Each downloadable model variant is described by a ModelConfig dataclass:

@dataclass
class ModelConfig:
model_name: str       # "luxtts", "qwen-tts-1.7B", "kokoro"
display_name: str     # "LuxTTS (Fast, CPU-friendly)"
engine: str           # "luxtts", "qwen", "kokoro"
hf_repo_id: str       # "YatharthS/LuxTTS"
model_size: str = "default"
size_mb: int = 0
needs_trim: bool = False
supports_instruct: bool = False
languages: list[str] = field(default_factory=lambda: ["en"])

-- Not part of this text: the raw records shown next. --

(** * Flight Status Client: the Lufthansa Open API client of
      [travel_buddy/tools/lufthansa_api.py]

    A shallow embedding of [LufthansaAPIClient]: the OAuth token cache, the
    authenticated request, the five flight operations and the response
    parsers, followed by the properties the specification states about them.

    Modelling choices, all visible in the definitions below:
    - Python objects decoded from JSON, and the dicts the client builds, are
      the inductive type [value]; a dict is the list of its items.
    - Numbers are integers: [time.time()] is read in whole seconds and the
      only arithmetic of the client is [expires_at - 60] and [now + expires_in].
      A JSON number with a fraction or an exponent is outside the model; an
      integer too large for a float makes the addition raise, as in Python.
    - The outside world (the clock and the HTTP provider) is an oracle [env];
      every request the client sends is appended to a log, so that "no auth
      call" and "one auth call before the data call" are statements about
      that log.
    - A Python exception is a value of [exn]; attribute and item writes done
      before an exception is raised stay in the state, as in Python.
    - [repr] of a [str] (quoting and escaping, used when a str nested in a
      list or dict is formatted) is a parameter of the development; so are
      [str.upper], [str.isdigit] and [str.strip], which the flight tools of
      [sub_agents/flight/tools.py] apply to their arguments.
    - [config.py] is a function of the process environment. *)

From Stdlib Require Import String Ascii List ZArith Bool Lia DecimalString.
Import ListNotations.

#[local] Open Scope string_scope.
#[local] Open Scope Z_scope.
#[local] Set Warnings "-register-all".

(* ================================================================= *)
(** ** Python values *)

Inductive value : Type :=
| PyNone
| PyBool (b : bool)
| PyInt (z : Z)
| PyStr (s : string)
| PyList (items : list value)
| PyDict (items : list (string * value)).

(** Python's truth value testing, as used by [if x], [not x] and [x and y]. *)
Definition truthy (v : value) : bool :=
  match v with
  | PyNone => false
  | PyBool b => b
  | PyInt z => negb (z =? 0)
  | PyStr s => negb (String.eqb s "")
  | PyList l => match l with [] => false | _ => true end
  | PyDict kvs => match kvs with [] => false | _ => true end
  end.

(** [isinstance(v, list)] *)
Definition isinstance_list (v : value) : bool :=
  match v with PyList _ => true | _ => false end.

(** [type(v).__name__] *)
Definition type_name (v : value) : string :=
  match v with
  | PyNone => "NoneType"
  | PyBool _ => "bool"
  | PyInt _ => "int"
  | PyStr _ => "str"
  | PyList _ => "list"
  | PyDict _ => "dict"
  end.

(** Values that cannot be dict keys. *)
Definition unhashable (v : value) : bool :=
  match v with PyList _ | PyDict _ => true | _ => false end.

(** The item stored under key [k]. *)
Fixpoint dict_get (k : string) (kvs : list (string * value)) : option value :=
  match kvs with
  | [] => None
  | (k', v) :: rest => if String.eqb k k' then Some v else dict_get k rest
  end.

Definition string_of_Z (z : Z) : string :=
  NilZero.string_of_int (Z.to_int z).

(* ================================================================= *)
(** ** Exceptions *)

Record http_response : Type := mk_response {
  status_code : Z;
  reason : string;
  url : string;
  text : string;
  (** what [response.json()] decodes; [None] when the body is not JSON *)
  json_body : option value;
  (** the message of the [JSONDecodeError] raised in that case *)
  json_error : string
}.

Inductive exn : Type :=
| HTTPError (msg : string) (response : http_response)
    (* requests.HTTPError, a requests.RequestException *)
| RequestException (msg : string)
    (* the other requests exceptions: ConnectionError, Timeout, and the
       JSONDecodeError of Response.json() *)
| RuntimeError (msg : string)
| KeyError (key : string)
| TypeError (msg : string)
| IndexError (msg : string)
| AttributeError (msg : string)
| OverflowError (msg : string).

(** [isinstance(e, requests.RequestException)] *)
Definition is_RequestException (e : exn) : bool :=
  match e with HTTPError _ _ | RequestException _ => true | _ => false end.

(** [isinstance(e, requests.HTTPError)] *)
Definition is_HTTPError (e : exn) : bool :=
  match e with HTTPError _ _ => true | _ => false end.

(** [isinstance(e, (KeyError, TypeError))] *)
Definition is_KeyError_or_TypeError (e : exn) : bool :=
  match e with KeyError _ | TypeError _ => true | _ => false end.

Inductive result (A : Type) : Type :=
| Ok (a : A)
| Raise (e : exn).
Arguments Ok {A} a.
Arguments Raise {A} e.

Module Pure.

(** Exception-passing for code without side effects (the parsers). *)
Definition bind {A B} (r : result A) (k : A -> result B) : result B :=
  match r with Ok a => k a | Raise e => Raise e end.

(** [try: body / except <caught> as e: handler e] *)
Definition try_except {A} (body : result A) (caught : exn -> bool)
    (handler : exn -> result A) : result A :=
  match body with
  | Ok a => Ok a
  | Raise e => if caught e then handler e else Raise e
  end.

End Pure.

Declare Scope pure_scope.
Delimit Scope pure_scope with pure.
Notation "x <- m ;; k" := (Pure.bind m (fun x => k))
  (at level 61, m at next level, right associativity) : pure_scope.

(** [obj.get(key, default)]: a dict method; any other object has no
    attribute [get]. *)
Definition py_get (obj : value) (key : string) (default : value) : result value :=
  match obj with
  | PyDict kvs =>
      match dict_get key kvs with Some v => Ok v | None => Ok default end
  | _ => Raise (AttributeError
                  ("'" ++ type_name obj ++ "' object has no attribute 'get'"))
  end.

(** [obj[key]] with a str key. *)
Definition py_getitem (obj : value) (key : string) : result value :=
  match obj with
  | PyDict kvs =>
      match dict_get key kvs with Some v => Ok v | None => Raise (KeyError key) end
  | PyList _ => Raise (TypeError "list indices must be integers or slices, not str")
  | PyStr _ => Raise (TypeError "string indices must be integers, not 'str'")
  | _ => Raise (TypeError ("'" ++ type_name obj ++ "' object is not subscriptable"))
  end.

(** [l[0]] for a list [l] *)
Definition list_getitem0 (l : list value) : result value :=
  match l with
  | x :: _ => Ok x
  | [] => Raise (IndexError "list index out of range")
  end.

(** The first integer that [float()] cannot convert: it rounds to 2^1024,
    past the largest double. *)
Definition float_int_limit : Z := 2 ^ 1024 - 2 ^ 970.

(** [x + n] for the clock reading [x], a float: [n] must be a number; an
    [int] is converted to float first, which fails when it is out of the
    range of doubles; [bool] is a subclass of [int]. *)
Definition py_add (x : Z) (n : value) : result Z :=
  match n with
  | PyInt z =>
      if Z.abs z <? float_int_limit then Ok (x + z)
      else Raise (OverflowError "int too large to convert to float")
  | PyBool b => Ok (x + (if b then 1 else 0))
  | _ => Raise (TypeError ("unsupported operand type(s) for +: 'float' and '"
                           ++ type_name n ++ "'"))
  end.

(* ================================================================= *)
(** ** The world: clock and HTTP provider *)

Record http_request : Type := mk_request {
  req_method : string;
  req_url : string;
  req_headers : list (string * string);
  req_data : list (string * string);             (* form-encoded body *)
  req_params : option (list (string * value));    (* query string *)
  req_timeout : Z
}.

Inductive http_outcome : Type :=
| Reply (response : http_response)
| NoReply (msg : string).   (* connection error or timeout *)

(** The oracle: the [n]-th reading of [time.time()], and what the network
    answers to a request given everything sent before it. *)
Record env : Type := mk_env {
  time_time : nat -> Z;
  http : list http_request -> http_request -> http_outcome
}.

(** The instance attributes of [LufthansaAPIClient]. *)
Record client : Type := mk_client {
  client_id : string;
  client_secret : string;
  base_url : string;
  auth_url : string;
  _access_token : value;
  _token_expires_at : Z
}.

(** [LufthansaAPIClient.__init__] *)
Definition __init__ (LUFTHANSA_CLIENT_ID LUFTHANSA_CLIENT_SECRET
    LUFTHANSA_API_BASE_URL LUFTHANSA_AUTH_URL : string) : client :=
  {| client_id := LUFTHANSA_CLIENT_ID;
     client_secret := LUFTHANSA_CLIENT_SECRET;
     base_url := LUFTHANSA_API_BASE_URL;
     auth_url := LUFTHANSA_AUTH_URL;
     _access_token := PyNone;
     _token_expires_at := 0 |}.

Registry helpers in backends/__init__.py replace what used to be per-engine if/elif chains:

  • get_all_model_configs() — every TTS + STT variant
  • get_tts_model_configs() — only TTS variants
  • get_model_config(model_name) — lookup by name
  • engine_needs_trim(engine) — whether output should run through trim_tts_output()
  • load_engine_model(engine, model_size) — downloads + loads, handles engines with multiple sizes
  • get_tts_backend_for_engine(engine) — thread-safe backend factory with double-checked locking

The TTS_ENGINES dict is the canonical list of shipped engine names:

TTS_ENGINES = {
"qwen": "Qwen TTS",
"qwen_custom_voice": "Qwen CustomVoice",
"luxtts": "LuxTTS",
"chatterbox": "Chatterbox TTS",
"chatterbox_turbo": "Chatterbox Turbo",
"tada": "TADA",
"kokoro": "Kokoro",
}

Voice Prompt Patterns

Each engine chooses how to represent a voice in the prompt dict returned from create_voice_prompt(). Three patterns are in use today:

Pattern A — Pre-computed tensors (Qwen3-TTS, LuxTTS)

encoded = model.encode_prompt(audio_path)
return encoded, False  # (prompt_dict, was_cached)

Pattern B — Deferred file paths (Chatterbox, Chatterbox Turbo, TADA)

return {"ref_audio": audio_path, "ref_text": reference_text}, False

Pattern C — Preset voice pointer (Kokoro, Qwen CustomVoice)

return {
"voice_type": "preset",
"preset_engine": "kokoro",
"preset_voice_id": "am_adam",
}, False

Pattern C is the shape used for profiles where voice_type == "preset" — there's no cloning step; the engine looks up a baked-in voice by ID.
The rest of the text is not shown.